Adversarial Machine Learning Attacks on Financial Reporting via Maximum Violated Multi-Objective Attack
This addresses the problem of financial fraud detection for regulators and auditors, though it is incremental as it builds on existing adversarial attack methods for a specific domain.
The paper tackles the problem of adversarial attacks on financial reporting by distressed firms aiming to manipulate earnings and fraud scores, introducing Maximum Violated Multi-Objective (MVMO) attacks that achieve 20x more satisfying attacks, enabling companies to inflate earnings by 100-200% and reduce fraud scores by 15% in about 50% of cases.
Bad actors, primarily distressed firms, have the incentive and desire to manipulate their financial reports to hide their distress and derive personal gains.
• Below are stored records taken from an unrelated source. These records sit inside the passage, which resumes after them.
Lemma ob_Prefix_object_of al b : ob_Prefix (object_of al b) = bd_prefix b.
Proof. unfold object_of. by destruct (overlapsAllowlist _ _). Qed.

Definition count_allowlisted (al : list Prefix) (order : list objectBuilder) : Z :=
  Z.of_nat (List.length (List.filter (fun b => overlapsAllowlist (bd_prefix b) al) order)).

Lemma add_objects al order n dup rej :
  fold_left (add_object al) order ([], MkSummary n 0 0 dup rej 0 0) =
  (map (object_of al) order, MkSummary n 0 0 dup rej (count_allowlisted al order) 0).
Proof.
  unfold count_allowlisted. induction order as [|b order IH] using rev_ind; [done|].
  rewrite fold_left_app, IH, map_app, filter_snoc. cbn [fold_left add_object map].
  unfold object_of. change (ob_Prefix (base_object b)) with (bd_prefix b).
  destruct (overlapsAllowlist (bd_prefix b) al).
  - rewrite length_app. cbn [List.length]. unfold add_allowlisted. cbn. f_equal. f_equal. lia.
  - by rewrite app_nil_r.
Qed.

(** ** The pass over the hosts *)

(** The inner loop without its index test: a host does not cover itself. *)
Fixpoint find_cover (h : Object) (objects : list Object) (covering : option Prefix) : option Prefix :=
  match objects with
  | [] => covering
  | o :: rest =>
      find_cover h rest
        (if covers o h && better_cover (ob_Prefix o) covering then Some (ob_Prefix o) else covering)
  end.

Definition cover_one (objects : list Object) (o : Object) : Object :=
  if is_host o then
    match find_cover o objects None with Some c => suppress_covered o c | None => o end
  else o.

Definition covered (objects : list Object) (o : Object) : bool :=
  is_host o && match find_cover o objects None with Some _ => true | None => false end.

Lemma host_covers_nothing o h : is_host o = true -> covers o h = false.
Proof.
  unfold is_host, covers. intros H. to_prop.
  destruct (ob_Desired o); [|done]. rewrite (bool_decide_eq_false_2 (ob_Scope o = ScopeRange)); [done|congruence].
Qed.

Lemma covers_cover_one all o h : covers (cover_one all o) h = covers o h.
Proof.
  unfold cover_one. destruct (is_host o) eqn:E; [|done].
  destruct (find_cover o all None); [|done]. by rewrite (host_covers_nothing o) by done.
Qed.

Lemma ob_Prefix_cover_one all o : ob_Prefix (cover_one all o) = ob_Prefix o.
Proof. unfold cover_one. destruct (is_host o); [|done]. by destruct (find_cover o all None). Qed.

Lemma find_covering_eq i h j objects cov :
  (forall k o, objects !! k = Some o -> (j + k)%nat = i -> covers o h = false) ->
  find_covering i h j objects cov = find_cover h objects cov.
Proof.
  revert j cov. induction objects as [|o objects IH]; intros j cov Hi; cbn; [done|].
  rewrite IH.
  - destruct (Nat.eqb_spec i j) as [->|]; cbn [negb andb]; [|done].
    by rewrite (Hi 0%nat o) by (done || lia).
  - intros k o' Hk Hjk. apply (Hi (S k) o'); [done|lia].
Qed.

Lemma find_cover_ext h xs ys cov :
  Forall2 (fun x y => covers x h = covers y h /\ ob_Prefix x = ob_Prefix y) xs ys ->
  find_cover h xs cov = find_cover h ys cov.
Proof.
  intros H. revert cov. induction H as [|x y xs ys [H1 H2] H IH]; intros cov; cbn; [done|].
  by rewrite H1, H2.
Qed.

Lemma find_cover_partial all h xs ys cov :
  find_cover h (map (cover_one all) xs ++ ys) cov = find_cover h (xs ++ ys) cov.
Proof.
  apply find_cover_ext. apply Forall2_app; [|by apply Reflexive_instance_0].
  apply Forall2_fmap_l, Forall_Forall2_diag, list.Forall_forall. intros x _.
  split; [apply covers_cover_one|apply ob_Prefix_cover_one].
Qed.

Definition count_covered (all xs : list Object) : Z :=
  Z.of_nat (List.length (List.filter (covered all) xs)).

Definition set_covered (s : Summary) (n : Z) : Summary :=
  MkSummary (sm_Input s) (sm_Objects s) (sm_Desired s) (sm_ExactDuplicates s)
    (sm_RejectedSafety s) (sm_Allowlisted s) n.

Lemma cover_step_eq all done h todo s :
  all = done ++ h :: todo ->
  cover_step (map (cover_one all) done ++ h :: todo, s) (List.length done) =
  (map (cover_one all) (done ++ [h]) ++ todo,
   if covered all h then add_covered s else s).
Proof.
  intros Eall. unfold cover_step.
  assert (List.length done = List.length (map (cover_one all) done)) as El by by rewrite length_map.
  rewrite list_lookup_middle by done. unfold covered.
  assert (map (cover_one all) (done ++ [h]) ++ todo
          = map (cover_one all) done ++ cover_one all h :: todo) as ->
    by by rewrite map_app, <- app_assoc.
  assert (cover_one all h = if is_host h then
      match find_cover h all None with Some c => suppress_covered h c | None => h end else h)
    as -> by done.
  destruct (is_host h) eqn:Eh; cbn [negb andb]; [|done].
  rewrite find_covering_eq, find_cover_partial.
  - rewrite <- Eall. destruct (find_cover h all None); [|done].
    f_equal. rewrite El, <- (Nat.add_0_r (List.length (map _ done))). by rewrite insert_app_r.
  - intros k o Ho Hk. rewrite list_lookup_middle in Ho by lia. injection Ho as <-.
    by apply host_covers_nothing.
Qed.

Lemma cover_hosts_eq objects s :
  cover_hosts (objects, s) =
  (map (cover_one objects) objects,
   set_covered s (sm_CoveredHosts s + count_covered objects objects)).
Proof.
  unfold cover_hosts. cbn [fst].
  assert (forall todo don s, objects = don ++ todo ->
    fold_left cover_step (seq (List.length don) (List.length todo))
      (map (cover_one objects) don ++ todo, s) =
    (map (cover_one objects) objects,
     set_covered s (sm_CoveredHosts s + count_covered objects todo))) as H.
  { induction todo as [|h todo IH]; intros don s' Eq.
    - rewrite !app_nil_r in *. subst don. cbn. f_equal. destruct s'. cbn.
      unfold set_covered, count_covered. cbn. f_equal. lia.
    - cbn [List.length seq fold_left]. rewrite cover_step_eq by done.
      replace (S (List.length don)) with (List.length (don ++ [h])) by (rewrite length_app; cbn; lia).
      rewrite IH by by rewrite <- app_assoc. f_equal.
      unfold count_covered. cbn [List.filter]. destruct (covered objects h); [|done].
      cbn [List.length]. unfold set_covered, add_covered. cbn. f_equal. lia. }
  by apply (H objects []).
Qed.

(** ** The objects [BuildDesired] returns *)

Definition base_objects (al : list Prefix) (order : list objectBuilder) : list Object :=
  sort_func compareObject (map (object_of al) order).

Definition builders_of (cs : list Candidate) : list objectBuilder :=
  map snd (map_to_list (build_builders cs).1).

Lemma BuildDesired_order_eq order al n dup rej :
  BuildDesired_order order al (MkSummary n 0 0 dup rej 0 0) =
  let base := base_objects al order in
  let objs := map (cover_one base) base in
  (objs, MkSummary n (Z.of_nat (List.length order)) (count_desired objs) dup rej
           (count_allowlisted al order) (count_covered base base)).
Proof.
  unfold BuildDesired_order. rewrite add_objects. fold (base_objects al order).
  rewrite cover_hosts_eq. cbv zeta. f_equal. unfold set_totals, set_covered. cbn. f_equal.
  unfold base_objects. by rewrite length_map, length_sort_func, length_map.
Qed.

Lemma BuildDesired_eq cs al :
  exists dup rej,
  BuildDesired cs al = BuildDesired_order (builders_of cs) al
    (MkSummary (Z.of_nat (List.length cs)) 0 0 dup rej 0 0) /\
  dup + Z.of_nat (List.length (builders_of cs)) = Z.of_nat (List.length (accepted cs)) /\
  rej + Z.of_nat (List.length (accepted cs)) = Z.of_nat (List.length cs).
Proof.
  destruct (build_builders_inv cs) as [_ (dup & rej & Hs & H1 & H2)].
  exists dup, rej. unfold BuildDesired, builders_of. destruct (build_builders cs) as [m s].
  cbn [fst snd] in *. subst s. by rewrite length_map, length_map_to_list.
Qed.

Lemma in_builders_of cs b :
  In b (builders_of cs) <-> exists p, of_prefix p cs <> [] /\ b = build_of p (of_prefix p cs).
Proof.
  destruct (build_builders_inv cs) as [Hl _]. unfold builders_of. rewrite in_map_iff. split.
  - intros ([p b'] & <- & Hin). apply list_elem_of_In, elem_of_map_to_list in Hin.
    exists p. rewrite Hl in Hin. destruct (of_prefix p cs); naive_solver.
  - intros (p & Hne & ->). exists (p, build_of p (of_prefix p cs)). split; [done|].
    apply list_elem_of_In, elem_of_map_to_list. rewrite Hl. by destruct (of_prefix p cs).
Qed.

Lemma builders_of_prefix_inj cs a b :
  In a (builders_of cs) -> In b (builders_of cs) -> bd_prefix a = bd_prefix b -> a = b.
Proof.
  intros (p & _ & ->)%in_builders_of (q & _ & ->)%in_builders_of.
  rewrite !bd_prefix_build. by intros ->.
Qed.

Lemma builders_of_NoDup cs : NoDup (map bd_prefix (builders_of cs)).
Proof.
  unfold builders_of. rewrite map_map.
  replace (map (fun x => bd_prefix x.2) (map_to_list (build_builders cs).1))
    with (map fst (map_to_list (build_builders cs).1)); [apply NoDup_fst_map_to_list|].
  apply map_ext_in. intros [p b] Hin. cbn.
  apply list_elem_of_In, elem_of_map_to_list in Hin.
  destruct (build_builders_inv cs) as [Hl _]. rewrite Hl in Hin.
  destruct (of_prefix p cs); [done|]. injection Hin as <-. by rewrite bd_prefix_build.
Qed.

Lemma base_objects_perm cs al order :
  order ≡ₚ builders_of cs -> base_objects al order = base_objects al (builders_of cs).
Proof.
  intros Hp. unfold base_objects. apply sort_func_unique; [apply _| |by rewrite Hp].
  intros x y (b & -> & Hb)%list_elem_of_fmap (b' & -> & Hb')%list_elem_of_fmap Heq.
  apply compare_prefix_eq in Heq. rewrite !ob_Prefix_object_of in Heq. f_equal.
  rewrite Hp in Hb, Hb'. apply list_elem_of_In in Hb, Hb'. by eapply builders_of_prefix_inj.
Qed.

Lemma BuildDesired_objects cs al :
  (BuildDesired cs al).1 =
  map (cover_one (base_objects al (builders_of cs))) (base_objects al (builders_of cs)).
Proof. destruct (BuildDesired_eq cs al) as (dup & rej & -> & _). by rewrite BuildDesired_order_eq. Qed.

Lemma in_base_objects al order o :
  In o (base_objects al order) <-> exists b, In b order /\ o = object_of al b.
Proof.
  unfold base_objects. rewrite <- list_elem_of_In, elem_of_sort_func, list_elem_of_fmap.
  split; intros (b & H1 & H2); exists b; rewrite ?list_elem_of_In in *; done.
Qed.

Lemma in_BuildDesired cs al o :
  In o (BuildDesired cs al).1 <->
  exists p, of_prefix p cs <> [] /\
    o = cover_one (base_objects al (builders_of cs)) (object_of al (build_of p (of_prefix p cs))).
Proof.
  rewrite BuildDesired_objects, in_map_iff. split.
  - intros (o' & <- & (b & (p & Hp & ->)%in_builders_of & ->)%in_base_objects). by exists p.
  - intros (p & Hp & ->). eexists. split; [done|]. apply in_base_objects. eexists. split; [|done].
    apply in_builders_of. by exists p.
Qed.

Lemma of_prefix_ne p cs :
  of_prefix p cs <> [] <-> exists c, In c cs /\ acceptable c = true /\ Masked (cd_Prefix c) = p.
Proof.
  unfold of_prefix. split.
  - intros H. destruct (List.filter _ cs) as [|c l] eqn:E; [done|].
    assert (In c (c :: l)) as Hc by by left. rewrite <- E in Hc.
    apply filter_In in Hc as [Hc Ha]. to_prop. eauto.
  - intros (c & Hc & Ha & Hp) E. assert (In c []) as []. rewrite <- E. apply filter_In.
    rewrite Ha, bool_decide_eq_true_2 by done. done.
Qed.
As attackers, these firms are motivated by potentially millions of dollars and the availability of many publicly disclosed and used financial modeling frameworks. Existing attack methods do not work on this data due to anti-correlated objectives that must both be satisfied for the attacker to succeed. We introduce Maximum Violated Multi-Objective (MVMO) attacks that adapt the attacker's search direction to find $20\times$ more satisfying attacks compared to standard attacks. The result is that in $\approx50\%$ of cases, a company could inflate their earnings by 100-200%, while simultaneously reducing their fraud scores by 15%. By working with lawyers and professional accountants, we ensure our threat model is realistic to how such frauds are performed in practice.